Par suite, l’ouverture des négociations devait être fixée dès que la Turquie satisferait aux critères de Copenhague, ce qui sera finalement le cas en 2004. En 2006, l’UE gèle les pourparlers de huit chapitres en réaction à la reprise des conflits avec Chypre. Les négociations continuent timidement sur d’autres chapitres, en dépit de divers points de blocage, jusqu’à la demande du Parlement européen du gel total des négociations, en réponse au coup d’État de 2016 et des pressions turques liées à la crise migratoire. Rappelons qu’en 2012, le président de la République Recep Erdogan avait annoncé vouloir retirer la candidature si la Turquie n’obtenait pas le statut de membre d’ici 2023.

Les dernières déclarations politiques à ce sujet tendent vers l’abandon total des négociations, l’impossibilité de l’adhésion de la Turquie à l’UE étant désormais, au moins de facto, communément acceptée. Le Conseil de l’UE faisait d’ailleurs part en juillet 2020 que les discussions étaient « au point mort », tandis que les chefs d’Etat français et allemand multipliaient les déclarations s’opposant à toute possibilité d’adhésion.

Caricature de Plantu, le 07.10.05

L’idéal européen d’une Union définie par l’absence de frontières

Dès la déclaration Schuman de 1950, le ton est donné : la construction européenne repose sur la coopération volontaire entre les nations. Le traité de Maastricht institutionnalise en 1993 le choix d’un modèle ouvert et flexible, sans prise de position pour une Europe fédérale ou intergouvernementale. Cette démarche évite de formuler des choix définitifs, permettant une dynamique territoriale entre les États extérieurs à l’Union et les États membres. Selon l’auteur Gilles Pécout, l’« Europe est le seul continent vraiment capable de se construire en entité, précisément parce que sa délimitation n’est pas donnée une fois pour toutes par la nature ».

Un tel fonctionnement implique la possibilité de retrait lorsque l’on ne souhaite plus coopérer, prévue par l’article 50 du traité sur l’Union européenne  (TUE) tel qu’issu du traité de Lisbonne.
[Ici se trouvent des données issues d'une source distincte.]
(** * Fine-tuning script [EX2/main.py]: a shallow embedding and its properties

    The script sequences calls into torch and torchvision.  What the script
    itself decides (the epoch/phase/batch loop, the running metrics, the
    checkpoint policy, the split sizes, the seeding) is embedded below as
    executable definitions.  The numeric library is an external collaborator:
    its operations (forward pass, loss, back-propagation, optimiser update,
    random permutations) are the variables of the sections.

    Conventions.
    - Python floats and 0-dim tensors are modelled as rationals [Q].  The
      losses and the accuracies are exact: their rounding, infinities and
      NaN are outside the model.  The learning rate is kept as the double
      it is: the scheduler multiplies it in double precision.  The one
      float that is turned into an integer, the training size of line 128,
      is also computed in double precision and compared.
    - Exceptions are modelled by a result type; a raised exception keeps the
      state reached so far, so that files already written stay written.
    - The state carries a ghost log, in program order, of the operations
      performed and of the lines printed; the elapsed time of line 99 is
      not part of it. *)

From Stdlib Require Import QArith Qround Qpower Permutation SpecFloat.
From stdpp Require Import gmap strings list pretty.

Local Open Scope Q_scope.
Local Open Scope nat_scope.

(** ** Python-level preliminaries *)

Inductive Phase := Train | Val.

Definition is_train (ph : Phase) : bool :=
  match ph with Train => true | Val => false end.

Definition is_val (ph : Phase) : bool :=
  match ph with Train => false | Val => true end.

Inductive PyError :=
| UnboundLocalError (var : string)
| ZeroDivisionError
| AttributeError (attr : string).

Inductive Res (A : Type) :=
| Ok (a : A)
| Raise (e : PyError).
Arguments Ok {A} a.
Arguments Raise {A} e.

(** [running_corrects] starts as the Python integer [0] and becomes a tensor
    with the first [+= torch.sum(...)]. *)
Inductive PyCount :=
| PyInt (n : nat)
| PyTensor (n : nat).

Definition count_add_tensor (c : PyCount) (k : nat) : PyCount :=
  match c with
  | PyInt n => PyTensor (n + k)
  | PyTensor n => PyTensor (n + k)
  end.

Definition Qofnat (n : nat) : Q := inject_Z (Z.of_nat n).
Definition As (e : goerror) : option retryableError :=
  match e with
  | None => None
  | Some x => as_ x
  end.

(** ** Retryable markers *)

(** A [*retryableError] occurs in the tree of [e]: [e] is one, or something
    [e] unwraps to has one, at any depth. *)
Inductive marked : error -> Prop :=
| marked_here : forall r, marked (ptr r)
| marked_wrap : forall msg x, marked x -> marked (wrapError msg x)
| marked_join : forall errs x, In x errs -> marked x -> marked (joinError errs).

(** [n] layers of [fmt.Errorf("...: %w", err)] around [e]. *)
Fixpoint wrapped (n : nat) (e : error) : error :=
  match n with
  | O => e
  | S n' => wrapError "wrapped" (wrapped n' e)
  end.

(** ** Induction on errors *)

(** Induction on error values, with the hypotheses for the errors under a
    join and for the cause under a retryable wrapper. *)
Section ErrorInd.

Variable P : error -> Prop.
Hypothesis P_string : forall s, P (errorString s).
Hypothesis P_wrap : forall msg x, P x -> P (wrapError msg x).
Hypothesis P_join : forall errs, Forall P errs -> P (joinError errs).
Hypothesis P_nil : P (ptr (Build_retryableError None)).
Hypothesis P_ptr : forall x, P x -> P (ptr (Build_retryableError (Some x))).

Fixpoint error_rect_nested (e : error) : P e :=
  match e with
  | errorString s => P_string s
  | wrapError msg x => P_wrap msg x (error_rect_nested x)
  | joinError errs =>
      P_join errs
        ((fix all (l : list error) : Forall P l :=
            match l with
            | [] => Forall_nil P
            | x :: l' => Forall_cons x (error_rect_nested x) (all l')
            end) errs)
  | ptr (Build_retryableError None) => P_nil
  | ptr (Build_retryableError (Some x)) => P_ptr x (error_rect_nested x)
  end.

End ErrorInd.

(** The search of [as_] through the errors of a join. *)
Definition as_each (l : list error) : option retryableError :=
  (fix each (l : list error) : option retryableError :=
     match l with
     | [] => None
     | x :: l' =>
         match as_ x with
         | Some r => Some r
         | None => each l'
         end
     end) l.
(** *** Start-up *)

(** The [onBeforeMount] hook, given the value of the CLI argument
    [videoPath] ([None] when it is not a string). [setVideoSource] is started
    without being awaited. The listener the hook registers for
    "video-downloaded" runs only on that event and is left out. *)
Definition onBeforeMount (h : Host) (cli : option string) (s : State)
  : Settled unit * State :=
  let videoPath := default EmptyString cli in
  if Js.truthy cli && file_exists h videoPath then
    match extname h videoPath with
    | None => (Rejected, s)
    | Some extension =>
        let lowered := Js.toLowerCase extension in
        if Js.includes VALID_EXTENSIONS
             (Js.substring 1 (String.length lowered) lowered)
        then (Resolved tt, snd (setVideoSource h videoPath None s))
        else (Resolved tt, showVideoChooser h s)
    end
  else (Resolved tt, showVideoChooser h s).

(** *** Saving a downloaded video *)

(** [add(options)] of the notification store, called from the view. *)
Definition add (h : Host) (options : Notify.Notification) (s : State) : State :=
  set_notes (snd (Notify.add (uuid h) options (notes s))) s.

Definition not_downloaded : Notify.Notification :=
  {| Notify.opt_text := "You haven't downloaded a YouTube video yet";
     Notify.opt_type := "warning";
     Notify.opt_timeout := Some 5000%Z |}.

Definition save_failed (result : string) : Notify.Notification :=
  {| Notify.opt_text := result;
     Notify.opt_type := "error";
     Notify.opt_timeout := Some 10000%Z |}.

Definition save_succeeded : Notify.Notification :=
  {| Notify.opt_text := "Saved successfully";
     Notify.opt_type := "success";
     Notify.opt_timeout := Some 3000%Z |}.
Le Brexit souligne particulièrement bien que la construction européenne défend des frontières flexibles, ouvertes, puisque le Royaume-Uni, considéré comme européen, tant historiquement que culturellement ou géographiquement, est désormais une frontière extérieure de l’UE. 

Dans ce contexte, l’absence théorique de frontière géographique ou culturelle aurait dû permettre une rapide adhésion de la Turquie à la Communauté économique européenne, après la soumission officielle de sa candidature en 1987.

Mise en place de la politique d’élargissement

Durant la Guerre froide, la construction européenne s’est appuyée sur des frontières idéologiques, « se libérant du carcan de la géographie », ce qui constitue pour Jean-Louis Bourlanges « un désir d’universalité » dans son ouvrage De l’identité de l’Europe aux frontières de l’Union (2004). La politique principale durant ces années vise l’approfondissement des institutions et du marché commun avant d’envisager tout élargissement. Aussi la Commission Delors rejette-t-elle en 1989 la candidature turque et déclare ne pas pouvoir l’envisager avant 1993, considérant que l’Acte Unique européen de 1986 exige « toute son énergie ».

 À la chute du mur, face à une menace idéologique qui n’existe soudainement plus, les artisans de la construction européenne entendent réintroduire des critères géopolitiques, opérant un virage à cent quatre-vingt degrés. Un consensus autour de la vocation des pays de l’ex-bloc communiste à intégrer la construction européenne s’impose rapidement. Dès décembre 1989, lors du conseil européen de Strasbourg, les États membres déclarent que la vocation de la Communauté « n’est pas au repliement mais à l’ouverture et à la coopération, notamment avec les autres États européens ». Les frontières de la construction européenne sont ainsi repoussées loin à l’Est, renouant avec les idéaux pacifistes paneuropéens d’une Union définie par l’absence de frontières.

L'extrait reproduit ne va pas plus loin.